### Work instruction
Pick every line out of the entries below that holds the string "events", and report them.

### Data for this task
Lemma rainDisposalKept_regenerate (seedArg : option Z) (r : Q)
      (rnd : nat -> Q) (w : World) :
  rainDisposalKept w -> rainDisposalKept (regenerate seedArg r rnd w).
Proof.
  intros (Hnd & Hmat & Hlt & Hrain). unfold rainDisposalKept, regenerate.
  cbn [w_calls w_nextId w_rainSystem w_children].
  destruct (rainCalls_city (disposeCity (option_map snd (w_city w)) []))
    as [Hg Hm].
  rewrite rainGeometryCalls_app, rainMaterialCalls_app, Hg, Hm, !app_nil_r.
  split; [exact Hnd |]. split; [exact Hmat |].
  split; [eapply Forall_impl; [| exact Hlt]; intros id Hid; cbn beta in *; lia |].
  destruct (w_rainSystem w) as [rs |]; [| exact I].
  destruct Hrain as (Hnot & Hin & Hid).
  split; [exact Hnot |]. split; [| lia].
  apply in_or_app. left.
  destruct (w_city w) as [[id c] |]; [| exact Hin].
  apply removeChild_In_other; [discriminate | exact Hin].
Qed.

Lemma rainDisposalKept_setWeather (mode : string) (rnd : nat -> Q) (w : World) :
  rainDisposalKept w -> rainDisposalKept (setWeather mode rnd w).
Proof.
  intros (Hnd & Hmat & Hlt & Hrain). unfold rainDisposalKept, setWeather.
  cbn [w_calls w_nextId w_rainSystem w_children].
  destruct (w_rainSystem w) as [rs |].
  - destruct Hrain as (Hnot & _ & Hid).
    rewrite rainGeometryCalls_app, rainMaterialCalls_app, Hmat.
    change (rainGeometryCalls [call_rainGeometry (rain_id rs);
                               call_rainMaterial (rain_id rs)])
      with [rain_id rs].
    change (rainMaterialCalls [call_rainGeometry (rain_id rs);
                               call_rainMaterial (rain_id rs)])
      with [rain_id rs].
    assert (Hnd' : NoDup (rainGeometryCalls (w_calls w) ++ [rain_id rs])).
    { apply NoDup_app; [exact Hnd | repeat constructor; intros [] |].
      intros x Hx [<- | []]. exact (Hnot Hx). }
    assert (Hlt' : Forall (fun id => (id < w_nextId w)%nat)
                          (rainGeometryCalls (w_calls w) ++ [rain_id rs])).
    { apply Forall_app. split; [exact Hlt |]. repeat constructor. exact Hid. }
    split; [exact Hnd' |]. split; [reflexivity |].
    destruct (String.eqb mode "rain").
    + split; [eapply Forall_impl; [| exact Hlt']; intros id H; cbn beta in *; lia |].
      cbn [rain_id]. split; [| split; [| lia]].
      * intros Hin. rewrite Forall_forall in Hlt'. apply Hlt' in Hin. lia.
      * apply in_or_app. right. left. reflexivity.
    + split; [exact Hlt' | exact I].
  - split; [exact Hnd |]. split; [exact Hmat |].
    destruct (String.eqb mode "rain").
    + split; [eapply Forall_impl; [| exact Hlt]; intros id H; cbn beta in *; lia |].
      cbn [rain_id]. split; [| split; [| lia]].
      * intros Hin. rewrite Forall_forall in Hlt. apply Hlt in Hin. lia.
      * apply in_or_app. right. left. reflexivity.
    + split; [exact Hlt | exact I].
Qed.

Lemma rainDisposalKept_step (op : Op) (w : World) :
  rainDisposalKept w -> rainDisposalKept (step op w).
Proof.
  intros Hw.
  destruct op as [code r rnd | code | value r rnd | | mode rnd | delta rnd];
    cbn [step].
  - unfold keydown.
    set (w1 := withKeys (setKeys true code (w_keys w)) w).
    assert (H1 : rainDisposalKept w1) by exact Hw.
    set (w2 := if String.eqb code "KeyR" then regenerate None r rnd w1 else w1).
    assert (H2 : rainDisposalKept w2).
    { unfold w2. destruct (String.eqb code "KeyR"); [| exact H1].
      apply rainDisposalKept_regenerate. exact H1. }
    destruct (String.eqb code "KeyN"); exact H2.
  - exact Hw.
  - unfold densityChange. apply rainDisposalKept_regenerate. exact Hw.
  - exact Hw.
  - apply rainDisposalKept_setWeather. exact Hw.
  - destruct Hw as (Hnd & Hmat & Hlt & Hrain).
    unfold rainDisposalKept, animate, updateMovement.
    cbn [w_calls w_nextId w_rainSystem w_children].
    split; [exact Hnd |]. split; [exact Hmat |]. split; [exact Hlt |].
    destruct (w_rainSystem w) as [rs |]; exact Hrain.
Qed.

Lemma rainDisposalKept_boot (r : Q) (rnd : nat -> Q) :
  rainDisposalKept (boot r rnd).
Proof.
  unfold boot. apply rainDisposalKept_setWeather, rainDisposalKept_regenerate.
  unfold rainDisposalKept. cbn [initialWorld w_calls w_nextId w_rainSystem].
  split; [constructor |]. split; [reflexivity |]. split; [constructor | exact I].
Qed.

(** X16.  After the start and any events and frames, no rain cloud has been
    disposed of twice, the material of a cloud was disposed of whenever
    its geometry was, and the cloud that is in the scene has not been
    disposed of: [setWeather] releases a cloud once, when it takes it out
    of the scene. *)
Theorem rain_cloud_disposed_once (r : Q) (rnd : nat -> Q) (ops : list Op) :
  rainDisposalKept (runPage ops (boot r rnd)).
Proof.
  apply runPage_inv; [apply rainDisposalKept_step | apply rainDisposalKept_boot].
Qed.

(** ** The page: the seed *)

Lemma random_seed_range (r : Q) :
  inUnit r -> (0 <= Qfloor (r * 1000000000) < 1000000000)%Z.
Proof.
  intros [H0 H1]. split.
  - change 0%Z with (Qfloor 0). apply Qfloor_resp_le. nra.
  - rewrite Zlt_Qlt.
    apply Qle_lt_trans with (r * 1000000000); [apply Qfloor_le |].
    change (inject_Z 1000000000) with 1000000000. nra.
Qed.

Lemma seedKept_regenerate (seedArg : option Z) (r : Q) (rnd : nat -> Q)
      (w : World) :
  match seedArg with
  | Some s => (0 <= s < 1000000000)%Z
  | None => inUnit r
  end ->
  seedKept (regenerate seedArg r rnd w).
Proof.
  intros Hs. unfold seedKept, regenerate. cbn [w_city w_hud].
  eexists _, _, _. split; [reflexivity |].
  rewrite !createCity_seed. cbn [hud_seed].
  split; [| split; reflexivity].
  destruct seedArg as [s |]; [exact Hs | apply random_seed_range; exact Hs].
Qed.

Lemma seedKept_step (op : Op) (w : World) :
  seedRandomOk op -> seedKept w -> seedKept (step op w).
Proof.
  intros Hop Hw.
  assert (Hnight : forall night w', seedKept w' -> seedKept (setDayNight night w')).
  { intros night w' (id & c & h & Hc & Hs & Hh & Hhs).
    unfold seedKept, setDayNight. cbn [w_city w_hud]. rewrite Hc.
    eexists _, _, h. split; [reflexivity |].
    change (seed (setBuildingEmissive _ c)) with (seed c).
    split; [exact Hs |]. split; [exact Hh | exact Hhs]. }
  destruct op as [code r rnd | code | value r rnd | | mode rnd | delta rnd];
    cbn [step].
  - cbn [seedRandomOk] in Hop. unfold keydown.
    set (w1 := withKeys (setKeys true code (w_keys w)) w).
    assert (H1 : seedKept w1) by exact Hw.
    set (w2 := if String.eqb code "KeyR" then regenerate None r rnd w1 else w1).
    assert (H2 : seedKept w2).
    { unfold w2. destruct (String.eqb code "KeyR"); [| exact H1].
      apply seedKept_regenerate. exact Hop. }
    destruct (String.eqb code "KeyN"); [| exact H2].
    apply Hnight. exact H2.
  - exact Hw.
  - destruct Hw as (id & c & h & Hc & Hs & _). unfold densityChange.
    apply seedKept_regenerate. cbn [withDensity w_city]. rewrite Hc.
    cbn [option_map snd]. exact Hs.
  - apply Hnight. exact Hw.
  - exact Hw.
  - destruct Hw as (id & c & h & Hc & Hs & Hh & Hhs).
    unfold seedKept, animate, updateMovement. cbn [w_city w_hud]. rewrite Hc.
    eexists _, _, h. split; [reflexivity |].
    cbn [trafficFrame seed]. split; [exact Hs |]. split; [exact Hh | exact Hhs].
Qed.

(** X17.  As long as [Math.random] gives values in [0,1), the seed of the
    current city is a natural number below 10^9 and the HUD shows it,
    after the start and any events and frames: a seed that [regenerate]
    draws is such a number, and the slider and the day button keep the
    seed of the city. *)
Theorem seed_below_10_9 (r : Q) (rnd : nat -> Q) (ops : list Op) :
  inUnit r -> Forall seedRandomOk ops ->
  seedKept (runPage ops (boot r rnd)).
Proof.
  intros Hr Hops.
  apply (runPage_inv_when seedRandomOk); [apply seedKept_step | exact Hops |].
  unfold boot.
  change (seedKept (regenerate None r rnd initialWorld)).
  apply seedKept_regenerate. exact Hr.
Qed.

Lemma seed_below_10_9_witness :
  inUnit (123456789 # 1000000000)
  /\ Forall seedRandomOk [op_keydown "KeyR" (999999999 # 1000000000) (fun _ => 0);
                          op_densityChange 2 5 (fun _ => 0);
                          op_toggleDay]
  /\ seedKept
       (runPage [op_keydown "KeyR" (999999999 # 1000000000) (fun _ => 0);
                 op_densityChange 2 5 (fun _ => 0);
                 op_toggleDay]
                (boot (123456789 # 1000000000) (fun _ => 0))).
Proof.
  assert (Hr : inUnit (123456789 # 1000000000))
    by (split; [discriminate | reflexivity]).
  assert (H : Forall seedRandomOk
                [op_keydown "KeyR" (999999999 # 1000000000) (fun _ => 0);
                 op_densityChange 2 5 (fun _ => 0);
                 op_toggleDay]).
  { apply Forall_cons; [split; [discriminate | reflexivity] |].
    apply Forall_cons; [exact I |].
    apply Forall_cons; [exact I | apply Forall_nil]. }
  split; [exact Hr |]. split; [exact H |].
  exact (seed_below_10_9 _ (fun _ => 0) _ Hr H).
Defined.

(** ** The page: vehicles in a frame *)

Lemma tickCar_ok (dt : Q) (car : Car) :
  0 <= dt -> vehicleOk car -> vehicleOk (tickCar dt car).
Proof.
  intros Hdt ([Hs0 Hs1] & [Ht0 Ht1] & HL). unfold vehicleOk.
  cbn [tickCar car_speed car_t car_length].
  split; [split; assumption |]. split; [| exact HL].
  apply mod1_range. rewrite HL.
  assert (0 <= car_speed car * dt / 910).
  { apply Qle_shift_div_l; [reflexivity | nra]. }
  lra.
Qed.

Lemma Qfloor_0_or_1 (x : Q) :
  0 <= x -> x < 2 -> Qfloor x = 0%Z \/ Qfloor x = 1%Z.
Proof.
  intros H0 H2.
  assert (Hlo : (0 <= Qfloor x)%Z)
    by (change 0%Z with (Qfloor 0); apply Qfloor_resp_le; exact H0).
  assert (Hhi : (Qfloor x < 2)%Z).
  { rewrite Zlt_Qlt. apply Qle_lt_trans with x; [apply Qfloor_le | exact H2]. }
  lia.
Qed.

Lemma tickCar_movesLittle (dt : Q) (car : Car) :
  0 <= dt <= 5 # 100 -> vehicleOk car -> movesLittle car (tickCar dt car).
Proof.
  intros [Hd0 Hd1] ([Hs0 Hs1] & [Ht0 Ht1] & HL). unfold movesLittle.
  split; [reflexivity |]. split; [reflexivity |].
  exists (car_speed car * dt).
  split; [split; nra |].
  unfold lanePos. cbn [tickCar car_t car_length].
  set (x := car_t car + car_speed car * dt / car_length car).
  assert (Hinc : 0 <= car_speed car * dt / car_length car < 1).
  { rewrite HL. split.
    - apply Qle_shift_div_l; [reflexivity | nra].
    - apply Qlt_shift_div_r; [reflexivity | nra]. }
  assert (Hx0 : 0 <= x) by (unfold x; lra).
  assert (Hx2 : x < 2) by (unfold x; lra).
  rewrite (mod1_nonneg_eq x Hx0).
  destruct (Qfloor_0_or_1 x Hx0 Hx2) as [-> | ->]; [left | right];
    unfold x; rewrite HL; field.
Qed.

Lemma trafficKept_step (op : Op) (w : World) :
  clockOk op -> trafficKept w -> trafficKept (step op w).
Proof.
  intros Hop Hw.
  assert (Hregen : forall seedArg r rnd w',
             trafficKept (regenerate seedArg r rnd w')).
  { intros seedArg r rnd w'. unfold trafficKept, regenerate. cbn [w_city].
    eexists _, _. split; [reflexivity |].
    eapply Forall_impl; [| apply createCity_cars].
    intros car (_ & Hs & Ht & HL). repeat split; try apply Hs; try apply Ht.
    exact HL. }
  assert (Hnight : forall night w',
             trafficKept w' -> trafficKept (setDayNight night w')).
  { intros night w' (id & c & Hc & Hcars).
    unfold trafficKept, setDayNight. cbn [w_city]. rewrite Hc.
    eexists _, _. split; [reflexivity | exact Hcars]. }
  destruct op as [code r rnd | code | value r rnd | | mode rnd | delta rnd];
    cbn [step].
  - unfold keydown.
    set (w1 := withKeys (setKeys true code (w_keys w)) w).
    set (w2 := if String.eqb code "KeyR" then regenerate None r rnd w1 else w1).
    assert (H2 : trafficKept w2).
    { unfold w2. destruct (String.eqb code "KeyR"); [apply Hregen | exact Hw]. }
    destruct (String.eqb code "KeyN"); [apply Hnight |]; exact H2.
  - exact Hw.
  - apply Hregen.
  - apply Hnight. exact Hw.
  - exact Hw.
  - cbn [clockOk] in Hop. destruct Hw as (id & c & Hc & Hcars).
    unfold trafficKept, animate, updateMovement. cbn [w_city]. rewrite Hc.
    eexists _, _. split; [reflexivity |]. cbn [trafficFrame cars].
    apply Forall_forall. intros car' Hin. apply in_map_iff in Hin.
    destruct Hin as (car & <- & Hin). rewrite Forall_forall in Hcars.
    apply tickCar_ok; [apply frame_dt; exact Hop | apply Hcars; exact Hin].
Qed.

### Your response
(** X16.  After the start and any events and frames, no rain cloud has been
    after the start and any events and frames: a seed that [regenerate]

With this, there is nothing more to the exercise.